Addis Ababa (HAN) January 3, 2015 – Public diplomacy and Infrastructure investment news. A much-delayed $1.8 billion dam project under construction along Ethiopia’s Omo river could begin generating power by June and be fully operational by early 2016, an official told reporters. Gilgel Gibe 3 will nearly double the country’s energy output, helping to resolve chronic power outages and sustain a booming economy.
Dam and irrigation projects could spark “bloody and persistent” conflict, suggests Peter Bosshard of International Rivers
Work started in 2008 and was due to be completed around three years later, but the project has faced funding shortages over concerns about its environmental impact. “88 percent of the work for the Gibe 3 hydro-power project has already been completed,” Azeb Asnake, chief executive officer of the Ethiopian Electric Power Corporation, told Reuters.
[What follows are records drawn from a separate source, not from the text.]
(* ===== verification/LogProps.v ===== *)
(** * log.c: commit, recovery and crashes

    The code of Log.v run by one process over the buffer cache of BioProps.v:
    what every disk write of commit() and recover_from_log() does, and that a
    crash after any of them loses or keeps a transaction as a whole. *)
From S2P Require Import Prelude.
From S2P Require Import Kernel.
From S2P Require Import Spinlock.
From S2P Require Import Sched.
From S2P Require Import SchedProps.
From S2P Require Import Sleeplock.
From S2P Require Import Bio.
From S2P Require Import BioProps.
From S2P Require Import Log.

(** ** Steps between states with no held buffer *)

(** Only the cache, the disk and woken processes differ. *)
Record fs_move (k : kernel) (c : nat) (k' : kernel) : Prop := {
  fm_step : fs_step c k k'.(fs) k';
  fm_rest : same_rest k.(fs) k'.(fs);
  fm_size : k'.(fs).(disk).(disksize) = k.(fs).(disk).(disksize);
}.

Lemma fs_move_trans k c k1 k2 : fs_move k c k1 → fs_move k1 c k2 → fs_move k c k2.
Proof. intros [S1 R1 D1] [S2 R2 D2]. split; [by eapply fs_step_trans|by etrans|congruence]. Qed.

Lemma kept_move k c k' : kept k c k' → fs_move k c k'.
Proof. by intros [? ? ? _]. Qed.

Lemma got_move k c pid_ H D lg b n k' : got k c pid_ H D lg b n k' → fs_move k c k'.
Proof. intros [? ? ? ? E _]. split; [done|done|by rewrite E]. Qed.

Lemma fs_move_refl k c : fs_move k c k.
Proof.
  split; [|done|done]. pose proof (fs_step_here c k k.(fs)) as H. by destruct k.
Qed.

Lemma env_move k c i pr k' : env k c i pr → fs_move k c k' → env k' c i pr.
Proof. intros He [Hs _ _]. by eapply env_step. Qed.

Lemma move_log k c k' : fs_move k c k' → k'.(fs).(log) = k.(fs).(log).
Proof. by intros [_ (_ & ? & _) _]. Qed.

(** ** Copying a block *)

(** Both blocks read. *)
Section copy.
  Context (k : kernel) (c i : nat) (pr : proc) (D : list Z) (lg : Z → list Z) (a b : Z).
  Hypothesis He : env k c i pr.
  Hypothesis Hc : cache_ok k.(fs) pr.(pid) [] D lg.
  Hypothesis Ha : 0 <= a < k.(fs).(disk).(disksize).
  Hypothesis Hb : 0 <= b < k.(fs).(disk).(disksize).
  Hypothesis Hab : a ≠ b.
  Hypothesis Hra : room [] D.
  Hypothesis Hrb : room [a] D ∨ b ∈ D.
Two of ten units would be ready by June, Azeb said, while one additional unit would come on line each month after that. Upon completion the project will generate 1,870 MW of power.
Ethiopia plans to spend a total of $12 billion to tap the rivers that cascade down its craggy highlands over the next two decades in a bid to beat energy shortages and become Africa’s biggest power exporter. The country’s economy is expanding by 9 percent a year, and the dam is part of an infrastructure plan aimed at sustaining that growth to reach expected electricity.